Kebahagiaan sering hadir dalam kualitas perhatian, bukan dalam besarnya pencapaian.

Sahabat Fimela, bekerja habis-habisan sering kali berakar dari niat baik. Ingin membahagiakan keluarga, ingin mandiri secara finansial, ingin membuktikan kemampuan diri. Namun, jangan sampai perjuangan itu justru membuat diri kehilangan kesempatan untuk merasakan hidup yang sedang dijalani.
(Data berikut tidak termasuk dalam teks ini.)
(** X13.  Shrinking and growing back.  After [resize(m); resize(n)] with
    [n] needing at least as many bytes as [m], the bits of the bytes that
    [resize(m)] kept read as they did at the start -- including stale bits
    at positions at or beyond [m] in the last kept byte -- and the bits of
    all bytes that [resize(m)] dropped read [false]: the vector does not
    bring dropped bytes back. *)
Theorem resize_shrink_grow (s : dynamic_bitset) (m n pos : N) :
  (num_words m <= num_words n)%N ->
  let s' := snd ((resize m ;; resize n) s) in
  ((pos / 8 < N.of_nat (length (_data s)))%N -> (pos / 8 < num_words m)%N ->
   fst (get pos s') = fst (get pos s)) /\
  ((num_words m <= pos / 8)%N -> (pos / 8 < num_words n)%N ->
   fst (get pos s') = Done false).
Proof.
  intros Hle s'. subst s'. unfold bind. rewrite !resize_unfold.
  cbn [snd _data]. split.
  - intros Hold Hkept. apply get_of_byte. cbn [_data].
    rewrite lookup_resize; [|unfold byte_index; lia|].
    + apply lookup_resize; unfold byte_index; lia.
    + rewrite length_resize. unfold byte_index. lia.
  - intros Hdropped Hnew. apply get_zero_byte. cbn [_data].
    apply lookup_resize_new; [|unfold byte_index; lia].
    rewrite length_resize. unfold byte_index. lia.
Qed.

Lemma resize_shrink_grow_witness :
  let s := snd ((set 7 true ;; set 12 true) (construct 16)) in
  let s' := snd ((resize 4 ;; resize 16) s) in
  ((7 / 8 < N.of_nat (length (_data s)))%N -> (7 / 8 < num_words 4)%N ->
   fst (get 7 s') = fst (get 7 s)) /\
  ((num_words 4 <= 7 / 8)%N -> (7 / 8 < num_words 16)%N ->
   fst (get 7 s') = Done false).
Proof.
  apply (resize_shrink_grow (snd ((set 7 true ;; set 12 true) (construct 16))) 4 16 7).
  vm_compute. discriminate.
Defined.

Example stale_bit_survives :
  fst ((set 7 true ;; set 12 true ;; resize 4 ;; resize 16 ;; get 7) (construct 16))
  = Done true /\
  fst ((set 7 true ;; set 12 true ;; resize 4 ;; resize 16 ;; get 12) (construct 16))
  = Done false /\
  fst ((set 7 true ;; set 12 true ;; resize 4 ;; count) (construct 16)) = Done 0 /\
  fst ((set 7 true ;; set 12 true ;; resize 4 ;; resize 16 ;; count) (construct 16))
  = Done 1.
Proof. repeat split; reflexivity. Qed.


(** ** [count] and [to_string] after [set] *)

Lemma indices_from_app (i : N) (a b : nat) :
  indices_from i (a + b) = indices_from i a ++ indices_from (i + N.of_nat a) b.
Proof.
  unfold indices_from. rewrite seq_app, fmap_app.
  by replace (N.to_nat (i + N.of_nat a)) with (N.to_nat i + a)%nat by lia.
Qed.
Ada orang yang kariernya melesat, tetapi hubungannya renggang. Ada yang penghasilannya stabil, tetapi tidurnya tidak nyenyak. Ada yang terlihat sukses dari luar, tetapi sering merasa kosong di dalam. Ini bukan tentang kurang bersyukur. Ini tentang ketidakseimbangan yang perlahan menggerus kebahagiaan.

Keseimbangan bukan berarti bekerja setengah hati. Keseimbangan berarti tahu kapan harus serius dan kapan harus berhenti. Tahu kapan harus berkata “ya” dan kapan berani mengatakan “tidak”. Batasan bukan tanda tidak profesional. Justru itu tanda mengenal kapasitas diri.

Jika selama ini merasa harus selalu tersedia, selalu responsif, selalu sempurna, mungkin sudah saatnya meninjau ulang ekspektasi tersebut. Tidak semua hal harus ditangani sendiri. Tidak semua kesempatan harus diambil. Tidak semua permintaan harus dipenuhi.Menjaga kesehatan mental dan fisik adalah tanggung jawab pribadi yang tidak bisa diwakilkan.

Pertanyaan “sudah bahagia hari ini?” tidak perlu dijawab dengan hal besar. Cukup jujur pada diri sendiri. Apakah hari ini ada momen yang membuat tersenyum? Apakah ada rasa syukur yang benar-benar disadari? Apakah tubuh diberi waktu untuk beristirahat dengan layak?Jika jawabannya belum, itu bukan kegagalan. Itu sinyal untuk mulai menata ulang.